Balicki twierdzi, że likwidacja bazaru nie jest też rozwiązaniem problemu przestępczości. "Zwiększy się o kilkadziesiąt tysięcy liczba bezrobotnych w Warszawie, a im większe bezrobocie, tym większe społeczne podłoże do powstawania nowej przestępczości. To tak jakby likwidować drogi, bo kierowcy przekraczają dozwoloną prędkość" - powiedział.
Senator podkreslił, że większość kupców na stadionie prowadzi całkowicie legalną działalność gospodarczą.
"Duże targowiska istnieją w innych miastach Europy i tam doprowadzono do tego, że margines obrotu nielegalnego jest bardzo wąski i to samo można zrobić w Polsce" - mówił kandydat na prezydenta stolicy.
Balicki nie odpowidedział jednak na pytanie, jak długo stadion będzie funkcjonował w obecnej formie.
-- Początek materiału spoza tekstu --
Lemma reads_interfaceHasIP l address : reads (interfaceHasIP (W:=W) l address).
Proof.
  unfold interfaceHasIP. apply reads_bind; [apply reads_err_with_name, reads_lift|]. intros _.
  apply reads_bind; [apply reads_err_with_name, reads_AddrList|]. intros. apply reads_ret.
Qed.
Lemma obeys_assignIP k l address : assignable address → obeys b R k (assignIPToInterface (W:=W) l address).
Proof.
  intros HA. unfold assignIPToInterface. apply obeys_bind0; [apply obeys_reads, reads_interfaceHasIP|]. intros [|]; [solve_obeys|].
  intros HF s. apply wp_bind, wp_err_with_name, wp_lift. destruct (ParseAddr address) as [x|e|] eqn:Hx.
  { apply (obeys_err_with_name R k l _ (AddrAdd l x)); [by apply obeys_AddrAdd, HA|exact HF]. }
  all: intros [y| |] Hy; [by destruct (Hy y)|by apply ends_in, account_still..].
Qed.

Lemma obeys_createVeth name : 
  allowed R (mkLink (mkAttrs 0 (vethLegsForVRF name).1 0) (Veth (vethLegsForVRF name).2)) →
  obeys b R 2 (createVeth (W:=W) name).
Proof. intros HA. unfold createVeth. cbn in *. apply obeys_on_err. by apply (obeys_LinkAdd R 0). Qed.
Lemma obeys_createVRF name :
  (∀ t, allowed R (mkLink (mkAttrs 0 name 0) (Vrf t))) → obeys b R 2 (createVRF (W:=W) name).
Proof. intros HA. unfold createVRF. solve_obeys. by apply (obeys_LinkAdd R 0). Qed.
Lemma obeys_createBridge name i :
  allowed R (mkLink (mkAttrs 0 name i) Bridge) → obeys b R 2 (createBridge (W:=W) name i).
Proof. intros HA. unfold createBridge. apply obeys_on_err. by apply (obeys_LinkAdd R 0). Qed.
Lemma obeys_createVXLan params br :
  (∀ i v, allowed R (mkLink (mkAttrs 0 (vxLanName (VNIParams.VNI params)) i)
     (Vxlan (VNIParams.VNI params) (VNIParams.VXLanPort params) false
        (cidr_ip (VNIParams.VTEPIP params)) v))) → obeys b R 2 (createVXLan (W:=W) params br).
Proof. intros HA. unfold createVXLan. solve_obeys. by apply (obeys_LinkAdd R 0). Qed.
Powiedział natomiast, że na razie nie ma alternatywnego miejsca na natychmiastowe przeniesienie targowiska.
Za zamknięciem bazaru na Stadionie X-lecia opowiada się kandydat PO na prezydenta Warszawy. "Tolerowanie w centrum miasta tego typu enklaw bezprawia mija się z rozsądkiem" - twierdzi Andrzej Olechowski.